• [Assigned task] Give the number of lines in the records below that include "ring", and nothing more.

[Records contained in a dataset]
================

(** Iterated halving is one division by a power of two. *)
Lemma iter_cdiv_2 (r : nat) l :
  Nat.iter r (λ x, cdiv x 2) l = cdiv l (2 ^ Z.of_nat r).
Proof.
  induction r as [|r IH]; simpl Nat.iter.
  - by rewrite cdiv_1.
  - rewrite IH, cdiv_cdiv by lia.
    f_equal. rewrite Nat2Z.inj_succ, Z.pow_succ_r by lia. lia.
Qed.

(** An even positive number has a binary logarithm of at least 1, and a
    power of two is its own power of its logarithm. *)
Lemma log2_even_pos n : n mod 2 = 0 → 0 < n → 1 ≤ Z.log2 n.
Proof.
  intros Hf Hn. assert (2 ≤ n) by divlia.
  change 1 with (Z.log2 2). by apply Z.log2_le_mono.
Qed.

Lemma pow2_log2_even n : 1 ≤ Z.log2 n → (2 ^ Z.log2 n) mod 2 = 0.
Proof.
  intros Hn. replace (Z.log2 n) with (Z.succ (Z.log2 n - 1)) by lia.
  rewrite Z.pow_succ_r by lia. by rewrite Z.mul_comm, Z.mod_mul.
Qed.

Lemma log2_pow2_log2 n : 0 ≤ Z.log2 n → Z.log2 (2 ^ Z.log2 n) = Z.log2 n.
Proof. apply Z.log2_pow2. Qed.

(** ** Lemmas on rounding of rationals *)

Lemma Qfloor_div_Z (n s : Z) : Qfloor (inject_Z n / inject_Z s) = n / s.
Proof. symmetry. apply Zdiv_Qdiv. Qed.

Lemma Qfloor_add_Z (x : Q) (k : Z) :
  Qfloor (x + inject_Z k) = Qfloor x + k.
Proof.
  destruct x as [n d]. unfold Qfloor, Qplus, inject_Z. simpl.
  rewrite Pos.mul_1_r, Z.mul_1_r. rewrite Z.div_add by lia. done.
Qed.

Lemma Qceiling_div_Z (n s : Z) : Qceiling (inject_Z n / inject_Z s) = cdiv n s.
Proof.
  unfold Qceiling, cdiv. f_equal. rewrite <-Qfloor_div_Z.
  apply Qfloor_comp. rewrite inject_Z_opp. unfold Qdiv. ring.
Qed.

Lemma Qceiling_add_Z (x : Q) (k : Z) :
  Qceiling (x + inject_Z k) = Qceiling x + k.
Proof.
  unfold Qceiling.
  rewrite (Qfloor_comp _ (- x + inject_Z (- k))),  Qfloor_add_Z by
    (rewrite inject_Z_opp; ring).
  lia.
Qed.

Lemma Qtrunc_Z_inject (z : Z) : Qtrunc_Z (inject_Z z) = z.
Proof. unfold Qtrunc_Z. destruct (Qle_bool _ _); [apply Qfloor_Z|apply Qceiling_Z]. Qed.

#[export] Hint Rewrite Qfloor_Z Qceiling_Z Qtrunc_Z_inject
  Qfloor_div_Z Qceiling_div_Z Qfloor_add_Z Qceiling_add_Z : subsampling.
#[export] Hint Resolve cdiv_mono cdiv_nonneg cdiv_pos cdiv_le_self
  fdiv_le_cdiv : subsampling.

================

• [Task response] 2